**WHAT THE TASK REQUIRES**
From the listing below, copy only the lines running from the line that contains "fx_ln : fx -> fx;" to the line that contains "fx_leb_ltb : forall", both included.

**SUPPLIED DATA**
(* ===== verification/Externals.v ===== *)
(** * Externals: the interfaces of the crates foculus calls

    The hash ([cyber_hemera]), the field ([nebu]), the fixed-point numbers and
    the focusing kernel ([tru]), the folding prover ([zheng]), the reward
    conservation step ([tok]) and the tape framing ([tape]) are not part of
    this repository.  Each is a class of operations; what the code relies on
    is a separate class of laws, assumed only by the theorems that use it.
    The data records below are those whose fields the source writes out in
    full ([tru::Link], [bbg::Checkpoint], [bbg::IntentRecord],
    [zheng::Statement]). *)

From S2P Require Import Prelude Order Bytes.
From Stdlib Require Import Ring_theory.

(** ** cyber_hemera *)

Class Hemera := {
  (** [cyber_hemera::hash]; a [Hash] is its 32 bytes. *)
  hemera_hash : list byte -> particle;
  (** [cyber_hemera::tree::root_hash]. *)
  tree_root_hash : list byte -> particle;
  (** [Hash::to_hex] and the [{:?}] rendering. *)
  to_hex : particle -> string;
  hash_debug : particle -> string
}.

(** [first_chunk::<8>] of a digest as an integer, little- or big-endian. *)
Definition digest_le (h : particle) : N := le_num (take 8 (arr_bytes h)).
Definition digest_be (h : particle) : N := be_num (take 8 (arr_bytes h)).

(** Two different byte strings with the same hash. *)
Definition collides {HM : Hemera} (x y : list byte) : Prop :=
  x <> y /\ hemera_hash x = hemera_hash y.
Definition tree_collides {HM : Hemera} (x y : list byte) : Prop :=
  x <> y /\ tree_root_hash x = tree_root_hash y.

(** [to_hex] renders 32 bytes as 64 hexadecimal digits, injectively. *)
Class HexLaws {HM : Hemera} : Prop := {
  to_hex_inj :: Inj (=) (=) to_hex;
  to_hex_length : forall h, String.length (to_hex h) = 64
}.

(** ** nebu: the Goldilocks field *)

Class Nebu := {
  gf : Type;
  gf_dec :: EqDecision gf;
  gf_new : N -> gf;
  gf_as_u64 : gf -> N;
  gf_zero : gf;
  gf_one : gf;
  gf_add : gf -> gf -> gf;
  gf_sub : gf -> gf -> gf;
  gf_mul : gf -> gf -> gf;
  gf_neg : gf -> gf;
  gf_inv : gf -> gf;
  gf_square : gf -> gf;
  gf_is_zero : gf -> bool;
  gf_exp : gf -> N -> gf;
  (** [nebu::field::P]. *)
  gf_P : N
}.

(** [as_u64] is the canonical representative below [P = 2^64 - 2^32 + 1],
    [new] reduces, and the operations are those of the prime field. *)
Class NebuLaws {NB : Nebu} : Prop := {
  gf_P_value : gf_P = 18446744069414584321%N;
  gf_as_u64_lt : forall x, (gf_as_u64 x < gf_P)%N;
  gf_new_as_u64 : forall x, gf_new (gf_as_u64 x) = x;
  gf_as_u64_new : forall v, is_u64 v -> gf_as_u64 (gf_new v) = (v mod gf_P)%N;
  gf_new_add : forall v w, is_u64 (v + w) -> gf_new (v + w) = gf_add (gf_new v) (gf_new w);
  gf_new_0 : gf_new 0 = gf_zero;
  gf_new_1 : gf_new 1 = gf_one;
  gf_ring : ring_theory gf_zero gf_one gf_add gf_mul gf_sub gf_neg (=);
  gf_one_neq_zero : gf_one <> gf_zero;
  gf_inv_l : forall x, x <> gf_zero -> gf_mul (gf_inv x) x = gf_one;
  gf_square_mul : forall x, gf_square x = gf_mul x x;
  gf_is_zero_spec : forall x, gf_is_zero x = true <-> x = gf_zero;
  gf_exp_0 : forall x, gf_exp x 0 = gf_one;
  gf_exp_succ : forall x n, gf_exp x (N.succ n) = gf_mul x (gf_exp x n);
  gf_fermat : forall x, x <> gf_zero -> gf_exp x (gf_P - 1) = gf_one;
  gf_exp_seven : gf_exp (gf_new 7) ((gf_P - 1) / 2) = gf_neg gf_one
}.

(** Evaluation of a coefficient list (lowest degree first). *)
Definition gf_eval {NB : Nebu} (p : list gf) (x : gf) : gf :=
  foldr (fun c acc => gf_add c (gf_mul x acc)) gf_zero p.

(** The primitive [n]-th root of unity [7^((P-1)/n)]. *)
Definition gf_omega {NB : Nebu} (n : nat) : gf :=
  gf_exp (gf_new 7) ((gf_P - 1) / N.of_nat n).

(** [nebu::ntt]: the transforms, in place on a slice. *)
Class Ntt {NB : Nebu} := {
  ntt : list gf -> list gf;
  intt : list gf -> list gf
}.

(** [ntt] evaluates a polynomial at the powers of [omega], [intt] undoes it,
    for a length that is a power of two dividing [P - 1]. *)
Class NttLaws {NB : Nebu} {NT : Ntt} : Prop := {
  ntt_spec : forall m p, (m <= 32) -> length p = 2 ^ m ->
    ntt p = map (fun i => gf_eval p (gf_exp (gf_omega (2 ^ m)) (N.of_nat i))) (seq 0 (2 ^ m));
  intt_length : forall p, length (intt p) = length p;
  intt_ntt : forall m p, (m <= 32) -> length p = 2 ^ m -> intt (ntt p) = p
}.

(** ** tru: fixed-point numbers *)

Class Fixed {NB : Nebu} := {
  fx : Type;
  fx_dec :: EqDecision fx;
  fx_zero : fx;
  fx_one : fx;
  fx_add : fx -> fx -> fx;
  fx_sub : fx -> fx -> fx;
  fx_mul : fx -> fx -> fx;
  fx_div : fx -> fx -> fx;
  fx_from_int : Z -> fx;
  fx_from_ratio : Z -> Z -> fx;
  fx_ln : fx -> fx;
  fx_floor : fx -> Z;
  fx_raw : fx -> gf;
  fx_from_raw : gf -> fx;
  (** [<] and [<=] of [PartialOrd]; [>] and [>=] are their converses. *)
  fx_ltb : fx -> fx -> bool;
  fx_leb : fx -> fx -> bool
}.

Class FxRawLaws {NB : Nebu} {FX : Fixed} : Prop := {
  fx_from_raw_raw : forall x, fx_from_raw (fx_raw x) = x;
  fx_raw_from_raw : forall g, fx_raw (fx_from_raw g) = g
}.

(** Addition is that of the field: a commutative group. *)
Class FxAddLaws {NB : Nebu} {FX : Fixed} : Prop := {
  fx_add_comm : forall x y, fx_add x y = fx_add y x;
  fx_add_assoc : forall x y z, fx_add x (fx_add y z) = fx_add (fx_add x y) z;
  fx_add_0_l : forall x, fx_add fx_zero x = x;
  fx_sub_add : forall x y, fx_add (fx_sub x y) y = x
}.

(** Comparison is a total order. *)
Class FxOrdLaws {NB : Nebu} {FX : Fixed} : Prop := {
  fx_leb_ltb : forall x y, fx_leb x y = negb (fx_ltb y x);
  fx_ltb_irrefl : forall x, fx_ltb x x = false;
  fx_ltb_trans : forall x y z, fx_ltb x y = true -> fx_ltb y z = true -> fx_ltb x z = true;
  fx_ltb_total : forall x y, fx_ltb x y = false -> fx_ltb y x = false -> x = y
}.

(** ** tru: links and the focusing kernel *)

(** [tru::Link]. *)
Record link {NB : Nebu} {FX : Fixed} := mk_link {
  l_neuron : particle;
  l_from : particle;
  l_to : particle;
  l_amount : N;
  l_valence : Z;
  l_price : fx
}.

(** [tru::Report], the input of [bts_scores]. *)
Record report {NB : Nebu} {FX : Fixed} := mk_report {
  rp_neuron : particle;
  rp_belief : fx;
  rp_prediction : fx
}.

Class Tru {NB : Nebu} {FX : Fixed} := {
  context : Type;
  context_none : context;
  focusing_params : Type;
  params_default : focusing_params;
  params_epsilon : focusing_params -> fx;
  (** [Link::stake(from, to, amount)]. *)
  link_stake : particle -> particle -> N -> link;
  (** [impulse(base, batch, ctx, params, eps).directed]. *)
  impulse_directed : list link -> list link -> context -> focusing_params -> fx -> fx;
  propose : list link -> list link -> context -> focusing_params -> fx;
  bts_scores : list report -> list fx;
  surprise_of : fx -> fx -> fx;
  (** [FocusingGraph::build], its [node_ids] and [compute_focusing(..).focus]. *)
  focusing_graph : Type;
  build_graph : list link -> context -> focusing_graph;
  graph_node_ids : focusing_graph -> list particle;
  compute_focus : focusing_graph -> focusing_params -> list fx
}.

(** The focus vector has one entry per node, the scores one per report. *)
Class TruLaws {NB : Nebu} {FX : Fixed} {TR : Tru} : Prop := {
  compute_focus_length : forall g p, length (compute_focus g p) = length (graph_node_ids g);
  bts_scores_length : forall rs, length (bts_scores rs) = length rs
}.

(** ** zheng: folding, deciding, verifying *)

(** [zheng::types::Statement]. *)
Record statement := mk_statement {
  st_program_hash : particle;
  st_input_hash : particle;
  st_output_hash : particle;
  st_focus_bound : N;
  st_bbg_root : particle
}.

Class Zheng {NB : Nebu} := {
  accumulator : Type;
  zproof : Type;
  transcript : Type;
  ccs_witness : Type;
  (** [Accumulator::blank(universal_ccs())], [Transcript::new()]. *)
  blank_acc : accumulator;
  transcript_new : transcript;
  step_count : accumulator -> N;
  (** [universal_witness(regs_t, regs_t1, None)]. *)
  universal_witness : list gf -> list gf -> ccs_witness;
  (** [fold(&mut acc, universal_ccs(), witness, &mut transcript)]: the
      accumulator and transcript afterwards, and whether it returned [Ok]. *)
  zfold : accumulator -> ccs_witness -> transcript -> accumulator * transcript * bool;
  (** [decide(acc, statement, default).ok()]. *)
  zdecide : accumulator -> statement -> option zproof;
  (** [verify] of the one-group trace proof [(proof, acc)]. *)
  zverify : accumulator -> zproof -> statement -> bool;
  proof_commitment : zproof -> list byte;
  proof_eval_value : zproof -> gf
}.

(** Folding counts its steps, and a decided non-empty accumulator verifies. *)
Class ZhengLaws {NB : Nebu} {ZH : Zheng} : Prop := {
  step_count_blank : step_count blank_acc = 0%N;
  step_count_fold : forall a w t a' t', zfold a w t = (a', t', true) ->
    step_count a' = N.succ (step_count a);
  zdecide_verifies : forall a s p, zdecide a s = Some p -> zverify a p s = true
}.

(** [zheng::phi]: proofs of a focus fixed point over a sparse graph. *)
Class Phi {NB : Nebu} := {
  phi_proof : Type;
  sparse_graph : Type;
  phi_params : Type;
  (** [proof.statement.phi_star_hash]. *)
  phi_star_hash : phi_proof -> particle;
  (** [verify_phi_star(transition, sym, degree, teleport, phi0, proof, params)]. *)
  verify_phi_star : sparse_graph -> sparse_graph -> list gf -> list gf -> list gf -> phi_proof -> phi_params -> bool
}.

(** ** bbg *)

(** [bbg::Checkpoint]. *)
Record checkpoint {NB : Nebu} {ZH : Zheng} := mk_checkpoint {
  ck_root : particle;
  ck_acc : option accumulator;
  ck_height : N
}.

(** [bbg::IntentRecord]. *)
Record intent_record := mk_intent {
  it_neuron : particle;
  it_h0 : N;
  it_scope_hash : particle;
  it_signature : arr 64
}.

(** ** tok *)

Inductive conserve_error := CEmpty | CNoPositiveShare | CBudgetZero.

Class Tok {NB : Nebu} {FX : Fixed} := {
  (** [tok::clip_shares]. *)
  clip_shares : list (particle * fx) -> fx -> result conserve_error (list (particle * fx));
  (** [tok::MintLedger] and [tok::execute_settle_mints(ledger, token, shares,
      total, scale, budget, hash)]: the ledger afterwards and the outcome. *)
  mint_ledger : Type;
  token_id : Type;
  mint_receipt : Type;
  mint_error : Type;
  execute_settle_mints : mint_ledger -> token_id -> list (particle * fx) -> fx -> N -> N -> particle ->
    mint_ledger * result mint_error mint_receipt
}.

(** ** tape *)

(** One [tape::Chunk] and the result of [Reader::next_chunk]: a reader over
    a fed buffer is the list of bytes it has not consumed. *)
Record chunk := mk_chunk { ch_sigil : byte; ch_render : byte; ch_payload : list byte }.

Class Tape := {
  tape_state : Type;
  (** [Reader::new()] then [feed(bytes)]. *)
  tape_feed : list byte -> tape_state;
  (** [next_chunk]: the chunk and the remaining state, or [None] for
      [Pending] and [Eof]. *)
  next_chunk : tape_state -> option (chunk * tape_state);
  (** [Chunk::encode]. *)
  chunk_encode : chunk -> list byte;
  sigil_ZAP : byte;
  sigil_KET : byte;
  (** Bytes fed and not yet consumed: the measure of the decoding loops. *)
  tape_size : tape_state -> nat
}.

(** A fed stream is finite ([next_chunk] consumes input), its frames are
    self-delimiting, and the two sigils differ. *)
Class TapeLaws {TP : Tape} : Prop := {
  next_chunk_decreases : forall s c s', next_chunk s = Some (c, s') -> tape_size s' < tape_size s;
  next_chunk_encode : forall c rest,
    next_chunk (tape_feed (chunk_encode c ++ rest)) = Some (c, tape_feed rest);
  next_chunk_nil : next_chunk (tape_feed []) = None;
  sigils_differ : sigil_ZAP <> sigil_KET
}.

Arguments mk_link {NB FX} _ _ _ _ _ _.
Arguments mk_report {NB FX} _ _ _.
Arguments mk_checkpoint {NB ZH} _ _ _.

**SOLUTION BELOW**
  fx_ln : fx -> fx;
  fx_floor : fx -> Z;
  fx_raw : fx -> gf;
  fx_from_raw : gf -> fx;
  (** [<] and [<=] of [PartialOrd]; [>] and [>=] are their converses. *)
  fx_ltb : fx -> fx -> bool;
  fx_leb : fx -> fx -> bool
}.

Class FxRawLaws {NB : Nebu} {FX : Fixed} : Prop := {
  fx_from_raw_raw : forall x, fx_from_raw (fx_raw x) = x;
  fx_raw_from_raw : forall g, fx_raw (fx_from_raw g) = g
}.

(** Addition is that of the field: a commutative group. *)
Class FxAddLaws {NB : Nebu} {FX : Fixed} : Prop := {
  fx_add_comm : forall x y, fx_add x y = fx_add y x;
  fx_add_assoc : forall x y z, fx_add x (fx_add y z) = fx_add (fx_add x y) z;
  fx_add_0_l : forall x, fx_add fx_zero x = x;
  fx_sub_add : forall x y, fx_add (fx_sub x y) y = x
}.

(** Comparison is a total order. *)
Class FxOrdLaws {NB : Nebu} {FX : Fixed} : Prop := {
  fx_leb_ltb : forall x y, fx_leb x y = negb (fx_ltb y x);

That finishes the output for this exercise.